WHAT IS NEEDED - Extract, from the records beneath this instruction, each line that contains the word "width".

Records from a data collection:
(** * tif2jpeg: multi-page TIFF to per-page JPEG conversion

    A shallow embedding of [src/tif2jpeg.py]: the file-name scheme of
    [save_frame_shared], and the threads of [tiff2jpeg] (the main thread and
    the jobs of the thread pool) as an interleaving machine that advances one
    thread by one source statement at a time. *)

From Stdlib Require Import ZArith Decimal DecimalFacts DecimalString DecimalZ.
From stdpp Require Import gmap strings list.

(** The path separator of [posixpath]. *)
Definition sep : Ascii.ascii := Ascii.ascii_of_nat 47.

(** ** Output file names (line 17 of the source) *)

Module Naming.

(** [zfill w d]: the digits [d] left-padded with the digit 0 up to the minimum
    width [w]; digits are never dropped. *)
Definition zfill (w : nat) (d : uint) : uint := Nat.iter (w - nb_digits d) D0 d.

(** Python's format specification [05d] applied to an integer: decimal digits,
    zero-padded to a minimum total width of 5, the sign (if any) counted in
    the width and written before the padding. *)
Definition pad_05d (d : int) : int :=
  match d with
  | Pos u => Pos (zfill 5 u)
  | Neg u => Neg (zfill 4 u)
  end.

Definition format_05d (i : Z) : string :=
  NilEmpty.string_of_int (pad_05d (Z.to_int i)).

(** The f-string [f"{i:05d}.jpg"]. *)
Definition frame_name (i : Z) : string := format_05d i +:+ ".jpg".

(** [os.path.join(a, b)] of [posixpath] for two components. *)
Definition startswith_sep (s : string) : bool :=
  match s with
  | String c _ => Ascii.eqb c sep
  | EmptyString => false
  end.

Fixpoint endswith_sep (s : string) : bool :=
  match s with
  | EmptyString => false
  | String c EmptyString => Ascii.eqb c sep
  | String _ r => endswith_sep r
  end.

Definition is_empty (s : string) : bool :=
  match s with EmptyString => true | _ => false end.

Definition path_join (a b : string) : string :=
  if startswith_sep b then b
  else if is_empty a || endswith_sep a then a +:+ b
  else a +:+ "/" +:+ b.

(** [jpeg_filename] of [save_frame_shared]. *)
Definition jpeg_filename (output_folder : string) (i : Z) : string :=
  path_join output_folder (frame_name i).

End Naming.

Import Naming.

Example frame_name_0 : frame_name 0 = "00000.jpg".
Proof. reflexivity. Qed.
Example frame_name_42 : frame_name 42 = "00042.jpg".
Proof. reflexivity. Qed.
Example frame_name_99999 : frame_name 99999 = "99999.jpg".
Proof. reflexivity. Qed.
Example frame_name_100000 : frame_name 100000 = "100000.jpg".
Proof. reflexivity. Qed.
Example frame_name_neg : frame_name (-42) = "-0042.jpg".
Proof. reflexivity. Qed.
Example jpeg_filename_out : jpeg_filename "out" 3 = "out/00003.jpg".
Proof. reflexivity. Qed.
Example jpeg_filename_slash : jpeg_filename "out/" 3 = "out/00003.jpg".
Proof. reflexivity. Qed.
Example jpeg_filename_empty : jpeg_filename "" 3 = "00003.jpg".
Proof. reflexivity. Qed.

(** ** The threads of [tiff2jpeg]

    [tiff2jpeg] runs a main thread (lines 31-48) and, in the pool of
    [ThreadPoolExecutor], one call of [save_frame_shared] per submitted frame
    (lines 17-21).  A state of the machine holds the program point of every
    thread and the objects they share; a step advances one thread, chosen by
    the scheduler, by one statement.

    The libraries are abstract: what [Image.open] finds in a file, whether
    [n_frames], [seek], [convert] and [save] succeed or raise, the bytes that
    [save] writes, and what [os.makedirs] creates or refuses, are the methods
    of a class.  The file system is a set of directories and a map from
    paths to file contents. *)

(** The exceptions that reach a caller or a future. *)
Inductive Exn :=
| DirError        (* raised by [os.makedirs] *)
| OpenError       (* raised by [Image.open] *)
| CountError      (* raised by [img.n_frames] *)
| PageReadError   (* raised by [img.seek] or [img.convert] *)
| WriteError.     (* raised by [frame.save] *)

(** Program points of the main thread: the source line executed next. *)
Inductive MainPc :=
| MLine31                 (* os.makedirs(output_folder, exist_ok=True) *)
| MLine34                 (* with Image.open(tiff_path) as img *)
| MLine35                 (* total_frames = img.n_frames *)
| MLine38                 (* lock = threading.Lock() *)
| MLine41                 (* with tqdm(total=total_frames, ...) as pbar *)
| MLine42                 (* with ThreadPoolExecutor() as executor *)
| MLine44 (k : nat)       (* executor.submit(...) for i = k *)
| MLine47 (k : nat)       (* for _ in futures: pbar.update(1), at index k *)
| MExit42                 (* leaving the executor: shutdown(wait=True) *)
| MExit41                 (* leaving the progress bar: pbar.close() *)
| MExit34                 (* leaving the image: img.close() *)
| MExit34Raised (e : Exn) (* leaving the image with [e] in flight: img.close() *)
| MReturned               (* the function returned None *)
| MRaised (e : Exn).      (* the function raised [e] *)

(** Program points of one call of [save_frame_shared], with its locals. *)
Inductive JobPc {Frame : Type} :=
| JPending                                  (* submitted, in the work queue *)
| JLine17                                   (* jpeg_filename = ... *)
| JLine18 (fn : string)                     (* with lock: (acquire) *)
| JLine19 (fn : string)                     (* img.seek(i) *)
| JLine20 (fn : string)                     (* frame = img.convert("RGB") *)
| JExit18 (fn : string) (r : option Frame)  (* leaving the with: (release);
                                               [None]: an exception is in flight *)
| JLine21 (fn : string) (frame : Frame)     (* frame.save(jpeg_filename, "JPEG") *)
| JFinished (e : option Exn).               (* the future holds None or [e] *)
Arguments JobPc : clear implicits.

(** What a step did, for the history of a run. *)
Inductive Event :=
| EvMakedirs
| EvMakedirsError                 (* [os.makedirs] raised *)
| EvOpen (ok : bool)
| EvNFrames (n : nat)
| EvNFramesError                  (* [img.n_frames] raised *)
| EvNewLock
| EvPbar (total : nat)
| EvPool
| EvSubmit (i : nat)
| EvSubmitted                     (* the list of futures is complete *)
| EvUpdate (n : nat)              (* the counter after the update *)
| EvUpdated                       (* the loop over the futures is over *)
| EvJoin
| EvPbarClose
| EvClose
| EvStart (i : nat)
| EvName (i : nat) (fn : string)
| EvAcquire (i : nat)
| EvSeek (i : nat) (ok : bool)
| EvConvert (i : nat) (cursor : nat) (ok : bool)  (* job, page under the cursor *)
| EvRelease (i : nat)
| EvSave (i : nat) (fn : string)
| EvSaveError (i : nat) (fn : string).  (* [frame.save] raised *)

(** The scheduler's choice: the thread that advances. *)
Inductive Tid :=
| TMain
| TJob (i : nat).

(** The libraries, as far as [tiff2jpeg] uses them: the imaging library and
    the calls of the operating system behind [os.makedirs] and [frame.save]. *)
Class Imaging (Page Frame Content : Type) := {
  (** [Image.open(path)] on a file with content [c]: the pages of the
      image, or [None] when it raises. *)
  image_open : Content → option (list Page);
  (** Whether [img.n_frames] returns the number of pages; it raises
      otherwise (an image of a format without frames, a chain of pages that
      cannot be followed). *)
  count_frames : list Page → bool;
  (** Whether [img.seek] to a page succeeds. *)
  seek_page : Page → bool;
  (** [img.convert("RGB")] on the page under the cursor, [None] when it raises. *)
  convert_rgb : Page → option Frame;
  (** Whether [frame.save(path, "JPEG")] succeeds; it raises otherwise (a
      frame that JPEG cannot hold, a path that cannot be written). *)
  save_ok : string → Frame → bool;
  (** The bytes that [frame.save(_, "JPEG")] writes when it succeeds. *)
  save_jpeg : Frame → Content;
  (** What a [frame.save] that raises leaves at its path, from what was
      there: the library may have created or truncated the file, or removed
      it again. *)
  save_junk : string → Frame → option Content → option Content;
  (** Whether the system refuses to create a directory (other than because
      of its name or of a file in its place). *)
  dir_denied : string → bool;
  (** The directories on the way to a directory, which [os.makedirs] creates
      where they are missing, and the ones that it has created when it
      raises. *)
  parent_dirs : string → gset string;
  partial_dirs : string → gset string;
  (** The directories on the way to a directory are named by proper
      prefixes of its name. *)
  parent_dirs_shorter :
    ∀ name p, p ∈ parent_dirs name → String.length p < String.length name
}.
(** C4, as amended.  For every data set, of either dtype, the recent-form
    average is taken over the rows whose season is 2020 or later, a fixed
    threshold; these are the five most recent seasons when the latest
    seasons of the data are 2020 to 2024, all five present.  A driver has
    an average exactly when the driver has a row from 2020 on and the
    quotient is a number, and then only one: the sum of the driver's
    points over these rows, taken in the dtype of the column and in the
    order of the rows, divided in float64 by the number of these rows,
    not by the length of the window.  The averages are sorted, largest
    first. *)
Theorem driver_avg_over_window {t} (df : DataFrame t) :
  (forall d v,
     In (d, v) (driver_avg df) <->
     entries_since 2020 d df <> [] /\
     v = (to_float64 (group_sum (map points (entries_since 2020 d df)))
          / of_int64 (Z.of_nat (length (entries_since 2020 d df))))%float /\
     is_nan v = false) /\
  NoDup (index (driver_avg df)) /\
  StronglySorted (fun x y => float_below (snd y) (snd x) = true) (driver_avg df) /\
  ((forall r, In r df -> year r <= 2024) ->
   (forall y, 2020 <= y <= 2024 -> exists r, In r df /\ year r = y) ->
   forall d, entries_since 2020 d df
             = filter (fun r => (driver r =? d)%string) (recent_years_spec df)).
Proof.
  split; [|split; [|split]].
  - intros d v. apply driver_avg_entry.
  - apply driver_avg_labels.
  - apply sorted_desc; [apply float_below_total | apply float_below_trans].
  - intros Hmax Hall d.
    rewrite (proj2 (recent_years_five_seasons df Hmax Hall)).
    unfold entries_since, recent_years. now rewrite filter_twice.
Qed.

Lemma driver_avg_over_window_witness :
  entries_since 2020 "DriverA"%string (sample_machine int64) <> [] /\
  21.5%float = (to_float64 (t := int64) 43%Z / of_int64 2)%float /\
  is_nan 21.5%float = false.
Proof.
  apply (proj1 (proj1 (driver_avg_over_window (sample_machine int64))
                  "DriverA"%string 21.5%float)).
  vm_compute. right. left. reflexivity.
Defined.

(** On six seasons from 2020 on, with the three places among the results
    so that the script gets as far as the prediction, the five most
    recent seasons are 2021 to 2025 and DriverA's 50 points there are 10 a
    race; [driver_avg] counts 2020 in and holds 50/6. *)
Lemma driver_avg_not_five_most_recent :
  fst (dashboard 0%nat
         {| heap := [OFrame expected_columns (map exact_points seasons_2020_2025)];
            output := [] |})
  = Done tt /\
  most_recent_seasons 5 seasons_2020_2025 = [2025; 2024; 2023; 2022; 2021] /\
  (let entries := filter (fun r => (driver r =? "DriverA")%string)
                         (recent_years_spec seasons_2020_2025) in
   map year entries = [2021; 2022; 2023; 2024; 2025] /\
   (to_float64 (group_sum (map points entries))
    / of_int64 (Z.of_nat (length entries)))%float = 10%float) /\
  driver_avg seasons_2020_2025 = [("DriverA"%string, (50 / 6)%float)] /\
  (50 / 6 <? 10)%float = true /\
  ~ In ("DriverA"%string, 10%float) (driver_avg seasons_2020_2025).
Proof.
  split; [vm_compute; reflexivity|].
  split; [vm_compute; reflexivity|].
  split; [cbv zeta; split; vm_compute; reflexivity|].
  split; [vm_compute; reflexivity|].
  split; [vm_compute; reflexivity|].
  intros I. vm_compute in I. destruct I as [I|[]].
  apply (f_equal (fun e => Prim2SF (snd e))) in I. vm_compute in I. discriminate I.
Qed.

(** ** C3: the projected points *)









(** ** X1: the six drivers of line 59 *)

Lemma driver_points_labels {t} (df : DataFrame t) : NoDup (index (driver_points df)).
Proof. unfold driver_points. rewrite groupby_sum_keys. apply group_keys_NoDup. Qed.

ANSWER -
    width [w]; digits are never dropped. *)
    zero-padded to a minimum total width of 5, the sign (if any) counted in
    the width and written before the padding. *)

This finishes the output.